Material for this exercise:

(* ===== verification/F64.v ===== *)
(** IEEE 754 binary64 values by their bit patterns, the exact widening from
    binary32, and the binary32 square root.

    As in [F32], a value is the integer [to_bits] gives and the comparisons are
    functions of the patterns. *)

From S2P Require Import Prelude F32.

Definition F64_SIGN : Z := 2 ^ 63.
Definition F64_INF_BITS : Z := 0x7ff0000000000000.

Definition f64_mag (b : Z) : Z := b mod F64_SIGN.
Definition f64_neg (b : Z) : bool := F64_SIGN <=? b.
Definition f64_is_nan (b : Z) : bool := F64_INF_BITS <? f64_mag b.
Definition f64_is_finite (b : Z) : bool := f64_mag b <? F64_INF_BITS.
Definition f64_key (b : Z) : Z := if f64_neg b then - f64_mag b else b.
Definition f64_ordered (a b : Z) : bool := negb (f64_is_nan a) && negb (f64_is_nan b).
Definition f64_lt (a b : Z) : bool := f64_ordered a b && (f64_key a <? f64_key b).
Definition f64_le (a b : Z) : bool := f64_ordered a b && (f64_key a <=? f64_key b).
Definition f64_gt (a b : Z) : bool := f64_lt b a.
Definition f64_ge (a b : Z) : bool := f64_le b a.

(** Unary minus flips the sign bit. *)
Definition f32_negate (b : Z) : Z := if f32_neg b then b - F32_SIGN else b + F32_SIGN.
Definition f64_negate (b : Z) : Z := if f64_neg b then b - F64_SIGN else b + F64_SIGN.

(** [f64::from(f32)]: every binary32 number is a binary64 number.  A subnormal
    magnitude is normalised; the exponent bias grows by 896. *)
Definition widen_mag (m : Z) : Z :=
  let exponent := m / 2 ^ 23 in
  let fraction := m mod 2 ^ 23 in
  if exponent =? 255 then F64_INF_BITS + fraction * 2 ^ 29
  else if exponent =? 0 then
    if fraction =? 0 then 0
    else let k := Z.log2 fraction in (k + 874) * 2 ^ 52 + (fraction - 2 ^ k) * 2 ^ (52 - k)
  else (exponent + 896) * 2 ^ 52 + fraction * 2 ^ 29.
Definition f64_from_f32 (b : Z) : Z := (if f32_neg b then F64_SIGN else 0) + widen_mag (f32_mag b).

(** A non-negative number in units of [2^-149], the smallest subnormal, and the
    nearest number to such a multiple.  The square root of a number is never
    half way between two others, so rounding the truncated root half up is
    rounding to nearest. *)
Definition f32_units (b : Z) : Z :=
  if b / 2 ^ 23 =? 0 then b else (b mod 2 ^ 23 + 2 ^ 23) * 2 ^ (b / 2 ^ 23 - 1).
Definition f32_round (n : Z) : Z :=
  if n <? 2 ^ 24 then n
  else let e := Z.log2 n - 23 in e * 2 ^ 23 + (n + 2 ^ (e - 1)) / 2 ^ e.

Definition F32_NAN_BITS : Z := 0x7fc00000.
(** [f32::sqrt] *)
Definition f32_sqrt (b : Z) : Z :=
  if f32_is_nan b || (b =? F32_SIGN) || (b =? F32_INF_BITS) then b
  else if f32_neg b then F32_NAN_BITS
  else f32_round (Z.sqrt (f32_units b * 2 ^ 149)).

(** ** The widening keeps the order *)

Lemma pow_split a b : 0 <= a → 0 <= b → 2 ^ (a + b) = 2 ^ a * 2 ^ b.
Proof. intros. by rewrite Z.pow_add_r. Qed.

(** A significand of [w] bits scaled to fill [[2^52, 2^53)]. *)
Lemma scaled_significand m k : 0 < m → k = Z.log2 m → k <= 52 → 2 ^ 52 <= m * 2 ^ (52 - k) < 2 ^ 53.
Proof.
  intros Hm -> Hk. pose proof (Z.log2_nonneg m). pose proof (Z.log2_spec m Hm) as [L U].
  replace (2 ^ 52) with (2 ^ Z.log2 m * 2 ^ (52 - Z.log2 m)) by (rewrite <- pow_split by lia; f_equal; lia).
  replace (2 ^ 53) with (2 ^ Z.succ (Z.log2 m) * 2 ^ (52 - Z.log2 m)) by (rewrite <- pow_split by lia; f_equal; lia).
  pose proof (pow2_pos (52 - Z.log2 m) ltac:(lia)). nia.
Qed.

(** Below the infinities a magnitude is a biased exponent and a significand. *)
Lemma widen_mag_cases m : 0 <= m < F32_INF_BITS →
  (m = 0 ∧ widen_mag m = 0) ∨
  ∃ e s, widen_mag m = e * 2 ^ 52 + s ∧ 2 ^ 52 <= s < 2 ^ 53 ∧ 0 <= e <= 1149 ∧
    ((m < 2 ^ 23 ∧ e = Z.log2 m + 873 ∧ s = m * 2 ^ (52 - Z.log2 m)) ∨
     (2 ^ 23 <= m ∧ e = m / 2 ^ 23 + 895 ∧ s = (m mod 2 ^ 23 + 2 ^ 23) * 2 ^ 29)).
Proof.
  unfold F32_INF_BITS. intros Hm. unfold widen_mag. pose proof (Z.div_mod m (2 ^ 23) ltac:(lia)) as D.
  pose proof (Z.mod_pos_bound m (2 ^ 23) ltac:(lia)) as B. change (2 ^ 23) with 8388608 in *.
  destruct (Z.eqb_spec (m / 8388608) 255); [lia|]. destruct (Z.eqb_spec (m / 8388608) 0) as [E|E].
  - rewrite E in D. assert (m mod 8388608 = m) as -> by lia. destruct (Z.eqb_spec m 0); [by left|right].
    pose proof (Z.log2_nonneg m). assert (Z.log2 m < 23) by (apply Z.log2_lt_pow2; [lia|change (2 ^ 23) with 8388608; lia]).
    exists (Z.log2 m + 873), (m * 2 ^ (52 - Z.log2 m)).
    split_and!; [|apply scaled_significand; lia..|lia|lia|left; split_and!; try done; lia].
    assert (2 ^ 52 = 2 ^ Z.log2 m * 2 ^ (52 - Z.log2 m)) by (rewrite <- pow_split by lia; f_equal; lia). nia.
  - right. exists (m / 8388608 + 895), ((m mod 8388608 + 8388608) * 2 ^ 29).
    assert (0 <= m / 8388608) by (apply Z.div_pos; lia).
    split_and!; try lia; right; split_and!; try done; lia.
Qed.

(** Numbers with a larger exponent part are larger whatever their significands. *)
Lemma significand_lt e s e' s' :
  2 ^ 52 <= s < 2 ^ 53 → 2 ^ 52 <= s' < 2 ^ 53 → e < e' ∨ (e = e' ∧ s < s') → e * 2 ^ 52 + s < e' * 2 ^ 52 + s'.
Proof. lia. Qed.

Lemma widen_mag_lt m m' : 0 <= m → m < m' → m' < F32_INF_BITS → 0 <= widen_mag m < widen_mag m'.
Proof.
  intros H0 Hlt Hi.
  destruct (widen_mag_cases m ltac:(lia)) as [[-> ->]|(e & s & -> & Hs & He & Hc)];
    (destruct (widen_mag_cases m' ltac:(lia)) as [[-> _]|(e' & s' & -> & Hs' & He' & Hc')]; [lia|]); [lia|].
  split; [lia|]. apply significand_lt; [done..|].
  destruct Hc as [(H1 & -> & ->)|(H1 & -> & ->)], Hc' as [(H1' & -> & ->)|(H1' & -> & ->)]; [| |lia|].
  - assert (Z.log2 m <= Z.log2 m') as Hl by (apply Z.log2_le_mono; lia).
    destruct (decide (Z.log2 m = Z.log2 m')) as [E|]; [right|left; lia]. rewrite E. split; [done|].
    assert (0 < m') by lia. pose proof (Z.log2_nonneg m').
    assert (Z.log2 m' < 23) by (apply Z.log2_lt_pow2; lia). pose proof (pow2_pos (52 - Z.log2 m') ltac:(lia)). nia.
  - left. assert (Z.log2 m < 23).
    { destruct (decide (m = 0)) as [->|]; [done|]. apply Z.log2_lt_pow2; lia. }
    assert (1 <= m' / 2 ^ 23) by (apply Z.div_le_lower_bound; lia). lia.
  - pose proof (Z.div_mod m (2 ^ 23) ltac:(lia)). pose proof (Z.div_mod m' (2 ^ 23) ltac:(lia)).
    pose proof (Z.mod_pos_bound m (2 ^ 23) ltac:(lia)). pose proof (Z.mod_pos_bound m' (2 ^ 23) ltac:(lia)). lia.
Qed.

Lemma widen_mag_finite m : 0 <= m < F32_INF_BITS → 0 <= widen_mag m < F64_INF_BITS.
Proof.
  intros Hm. destruct (widen_mag_cases m Hm) as [[_ ->]|(e & s & -> & Hs & He & Hc)]; [done|].
  split; [lia|]. unfold F64_INF_BITS, F32_INF_BITS in *. destruct Hc as [(H & -> & _)|(H & -> & _)].
  - assert (Z.log2 m < 23) by (destruct (decide (m = 0)) as [->|]; [done|]; apply Z.log2_lt_pow2; lia). lia.
  - assert (m / 2 ^ 23 < 255) by (apply Z.div_lt_upper_bound; lia). lia.
Qed.

(** Signed comparison of finite numbers, the two zeros being equal. *)
Lemma f32_key_mag b : u32 b → f32_key b = (if f32_neg b then -1 else 1) * f32_mag b ∧ 0 <= f32_mag b < F32_SIGN.
Proof.
  unfold f32_key, f32_neg, f32_mag, F32_SIGN. unfold_widths. change (2 ^ 31) with 2147483648. intros.
  pose proof (Z.mod_pos_bound b 2147483648). case_match; [lia|]. rewrite Z.mod_small in * by lia. lia.
Qed.

(** Setting and clearing the sign bit [s]. *)
Lemma mod_set_sign s x : 0 <= x < s → (s + x) mod s = x.
Proof. intros. rewrite <- (Z.mod_small x s) at 2 by done. rewrite <- (Z_mod_plus_full x 1). f_equal. lia. Qed.
Lemma mod_clear_sign s x : s <= x < 2 * s → x mod s = x - s.
Proof. intros. rewrite <- (mod_set_sign s (x - s)) by lia. f_equal. lia. Qed.

Lemma f64_from_key b : u32 b → f32_is_finite b = true →
  f64_key (f64_from_f32 b) = (if f32_neg b then -1 else 1) * widen_mag (f32_mag b) ∧ f64_is_finite (f64_from_f32 b) = true.
Proof.
  intros Hb Hf. destruct (f32_key_mag b Hb) as [_ Hm]. apply Z.ltb_lt in Hf. pose proof (widen_mag_finite (f32_mag b) ltac:(lia)) as Hw.
  unfold f64_from_f32, f64_key, f64_is_finite, f64_neg, f64_mag, F64_SIGN, F64_INF_BITS in *. change (2 ^ 63) with 9223372036854775808.
  destruct (f32_neg b).
  - rewrite mod_set_sign by lia. case_match; lia.
  - rewrite Z.add_0_l, Z.mod_small by lia. case_match; lia.
Qed.

Lemma f64_from_lt a b : u32 a → u32 b → f32_is_finite a = true → f32_is_finite b = true →
  f64_key (f64_from_f32 a) < f64_key (f64_from_f32 b) ↔ f32_key a < f32_key b.
Proof.
  intros Ha Hb Fa Fb. destruct (f64_from_key a Ha Fa) as [-> _], (f64_from_key b Hb Fb) as [-> _].
  destruct (f32_key_mag a Ha) as [-> Ma], (f32_key_mag b Hb) as [-> Mb]. apply Z.ltb_lt in Fa, Fb.
  pose proof (widen_mag_finite (f32_mag a) ltac:(lia)). pose proof (widen_mag_finite (f32_mag b) ltac:(lia)).
  assert (∀ x y, 0 <= x < F32_INF_BITS → 0 <= y < F32_INF_BITS → widen_mag x < widen_mag y ↔ x < y) as Hmono.
  { intros x y Hx Hy. split; [|intros; by apply widen_mag_lt; lia]. intros Hw. destruct (Z.lt_trichotomy x y) as [|[->|]]; [done|lia|].
    pose proof (widen_mag_lt y x). lia. }
  pose proof (Hmono (f32_mag a) (f32_mag b)). pose proof (Hmono (f32_mag b) (f32_mag a)).
  pose proof (Hmono 0 (f32_mag a)). pose proof (Hmono 0 (f32_mag b)). change (widen_mag 0) with 0 in *.
  assert (0 <= 0 < F32_INF_BITS) by done. destruct (f32_neg a), (f32_neg b); lia.
Qed.

Lemma finite_not_nan b : f64_is_finite b = true → f64_is_nan b = false.
Proof. unfold f64_is_finite, f64_is_nan. lia. Qed.
Lemma f64_finite_ge a b : f64_is_finite a = true → f64_is_finite b = true → f64_ge a b = (f64_key b <=? f64_key a).
Proof. intros. unfold f64_ge, f64_le, f64_ordered. by rewrite !finite_not_nan. Qed.
Lemma f64_finite_gt a b : f64_is_finite a = true → f64_is_finite b = true → f64_gt a b = (f64_key b <? f64_key a).
Proof. intros. unfold f64_gt, f64_lt, f64_ordered. by rewrite !finite_not_nan. Qed.
Lemma f32_finite_not_nan b : f32_is_finite b = true → f32_is_nan b = false.
Proof. unfold f32_is_finite, f32_is_nan. lia. Qed.
Lemma f32_finite_ge a b : f32_is_finite a = true → f32_is_finite b = true → f32_ge a b = (f32_key b <=? f32_key a).
Proof. intros. unfold f32_ge, f32_ordered. by rewrite !f32_finite_not_nan. Qed.
Lemma f32_finite_lt a b : f32_is_finite a = true → f32_is_finite b = true → f32_lt a b = (f32_key a <? f32_key b).
Proof. intros. unfold f32_lt, f32_ordered. by rewrite !f32_finite_not_nan. Qed.

(** ** Negation *)

Lemma f64_negate_key b : u64 b → f64_key (f64_negate b) = - f64_key b ∧ f64_is_finite (f64_negate b) = f64_is_finite b ∧ u64 (f64_negate b).
Proof.
  unfold f64_negate, f64_key, f64_is_finite, f64_neg, f64_mag, F64_SIGN. unfold_widths. change (2 ^ 63) with 9223372036854775808. intros Hb.
  destruct (Z.leb_spec 9223372036854775808 b).
  - rewrite (mod_clear_sign _ b), Z.mod_small by lia. repeat case_match; lia.
  - rewrite (Z.mod_small b), (Z.add_comm b), mod_set_sign by lia. repeat case_match; lia.
Qed.

Lemma f32_negate_spec b : u32 b → f32_key (f32_negate b) = - f32_key b ∧ f32_is_finite (f32_negate b) = f32_is_finite b ∧ u32 (f32_negate b).
Proof.
  unfold f32_negate, f32_key, f32_is_finite, f32_neg, f32_mag, F32_SIGN. unfold_widths. change (2 ^ 31) with 2147483648. intros Hb.
  destruct (Z.leb_spec 2147483648 b).
  - rewrite (mod_clear_sign _ b), Z.mod_small by lia. repeat case_match; lia.
  - rewrite (Z.mod_small b), (Z.add_comm b), mod_set_sign by lia. repeat case_match; lia.
Qed.

(** ** The square root *)

Lemma f32_units_lt a b : 0 <= a → a < b → 0 <= f32_units a < f32_units b.
Proof.
  intros Ha Hlt. unfold f32_units.
  pose proof (Z.div_mod a (2 ^ 23) ltac:(lia)). pose proof (Z.mod_pos_bound a (2 ^ 23) ltac:(lia)).
  pose proof (Z.div_mod b (2 ^ 23) ltac:(lia)). pose proof (Z.mod_pos_bound b (2 ^ 23) ltac:(lia)).
  assert (0 <= a / 2 ^ 23) by (apply Z.div_pos; lia). assert (a / 2 ^ 23 <= b / 2 ^ 23) by (apply Z.div_le_mono; lia).
  set (ea := a / 2 ^ 23) in *. set (eb := b / 2 ^ 23) in *. set (fa := a mod 2 ^ 23) in *. set (fb := b mod 2 ^ 23) in *.
  clearbody ea eb fa fb. change (2 ^ 23) with 8388608 in *.
  destruct (Z.eqb_spec ea 0) as [Ea|], (Z.eqb_spec eb 0) as [Eb|]; try lia.
  pose proof (pow2_pos (ea - 1) ltac:(lia)). split; [nia|].
  destruct (decide (ea = eb)) as [<-|]; [nia|].
    assert (2 ^ (eb - 1) = 2 ^ (ea - 1) * (2 * 2 ^ (eb - ea - 1))) as ->.
    { rewrite <- Z.pow_succ_r, <- pow_split by lia. f_equal. lia. }
    pose proof (pow2_pos (eb - ea - 1) ltac:(lia)). set (x := 2 ^ (ea - 1)) in *. set (y := 2 ^ (eb - ea - 1)) in *.
    apply Z.lt_le_trans with (16777216 * x); [nia|]. transitivity (8388608 * (x * (2 * y))); [nia|].
    apply Z.mul_le_mono_nonneg_r; nia.
Qed.

(** A rounded magnitude is an exponent and a significand of 24 bits. *)
Lemma f32_round_cases n : 0 <= n →
  (n < 2 ^ 24 ∧ f32_round n = n) ∨
  (2 ^ 24 <= n ∧ ∃ q, f32_round n = (Z.log2 n - 23) * 2 ^ 23 + q ∧ q = (n + 2 ^ (Z.log2 n - 24)) / 2 ^ (Z.log2 n - 23) ∧
     2 ^ 23 <= q <= 2 ^ 24 ∧ 24 <= Z.log2 n).
Proof.
  intros Hn. unfold f32_round. destruct (Z.ltb_spec n (2 ^ 24)); [by left|right]. split; [done|].
  assert (24 <= Z.log2 n) by (apply Z.log2_le_pow2; lia). replace (Z.log2 n - 23 - 1) with (Z.log2 n - 24) by lia. eexists.
  split_and!; [reflexivity|reflexivity| | |done];
    pose proof (Z.log2_spec n ltac:(lia)) as [L U]; set (l := Z.log2 n) in *;
    assert (2 ^ l = 2 ^ (l - 23) * 2 ^ 23) as E1 by (rewrite <- pow_split by lia; f_equal; lia);
    assert (2 ^ Z.succ l = 2 ^ (l - 23) * 2 ^ 24) as E2 by (rewrite <- pow_split by lia; f_equal; lia);
    assert (2 ^ (l - 23) = 2 * 2 ^ (l - 24)) as E3 by (rewrite <- Z.pow_succ_r by lia; f_equal; lia);
    pose proof (pow2_pos (l - 24) ltac:(lia)).
  - apply Z.div_le_lower_bound; lia.
  - apply Z.lt_succ_r, Z.div_lt_upper_bound; lia.
Qed.

Lemma f32_round_mono n m : 0 <= n → n <= m → f32_round n <= f32_round m.
Proof.
  intros Hn Hm. destruct (f32_round_cases n Hn) as [[H1 ->]|(H1 & q & -> & Eq & Hq & Hl)],
    (f32_round_cases m ltac:(lia)) as [[H2 ->]|(H2 & q' & -> & Eq' & Hq' & Hl')]; try lia.
  assert (Z.log2 n <= Z.log2 m) by (apply Z.log2_le_mono; lia).
  destruct (decide (Z.log2 n = Z.log2 m)) as [E|]; [|lia]. rewrite E in *.
  assert (q <= q'); [|lia]. subst q q'. apply Z.div_le_mono; [apply pow2_pos; lia|lia].
Qed.

(** Non-negative finite magnitudes: the root keeps their order and is one. *)
Lemma f32_sqrt_spec a : 0 <= a < F32_INF_BITS → f32_sqrt a = f32_round (Z.sqrt (f32_units a * 2 ^ 149)).
Proof.
  intros Ha. unfold f32_sqrt, f32_is_nan, f32_neg, f32_mag, F32_INF_BITS, F32_SIGN in *. change (2 ^ 31) with 2147483648.
  rewrite Z.mod_small by lia. rewrite (proj2 (Z.ltb_ge _ _)), !(proj2 (Z.eqb_neq _ _)), (proj2 (Z.leb_gt _ _)) by lia. done.
Qed.

Lemma f32_sqrt_mono a b : 0 <= a → a <= b → b < F32_INF_BITS → f32_sqrt a <= f32_sqrt b.
Proof.
  intros Ha Hab Hb. rewrite !f32_sqrt_spec by lia. apply f32_round_mono; [apply Z.sqrt_nonneg|]. apply Z.sqrt_le_mono.
  destruct (decide (a = b)) as [->|]; [done|]. pose proof (f32_units_lt a b). lia.
Qed.

Lemma f32_sqrt_finite a : 0 <= a < F32_INF_BITS → 0 <= f32_sqrt a < F32_INF_BITS.
Proof.
  intros Ha. split.
  - rewrite f32_sqrt_spec by done. transitivity (f32_round 0); [done|]. apply f32_round_mono; [done|apply Z.sqrt_nonneg].
  - transitivity (f32_sqrt 0x7f7fffff + 1); [|by vm_compute]. pose proof (f32_sqrt_mono a 0x7f7fffff). unfold F32_INF_BITS in *. lia.
Qed.

(** [4.0], [2.0] and the smallest subnormal. *)
Example f32_sqrt_values : f32_sqrt 0x40800000 = 0x40000000 ∧ f32_sqrt 0x40000000 = 0x3fb504f3 ∧ f32_sqrt 1 = 0x1a3504f3.
Proof. by vm_compute. Qed.
Example f64_from_values : f64_from_f32 0x3fc00000 = 0x3ff8000000000000 ∧ f64_from_f32 1 = 0x36a0000000000000 ∧
  f64_from_f32 0xc0000000 = 0xc000000000000000.
Proof. by vm_compute. Qed.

Task:
State the number of lines in the records that hold the string "decide", and add nothing.

Exercise response:
6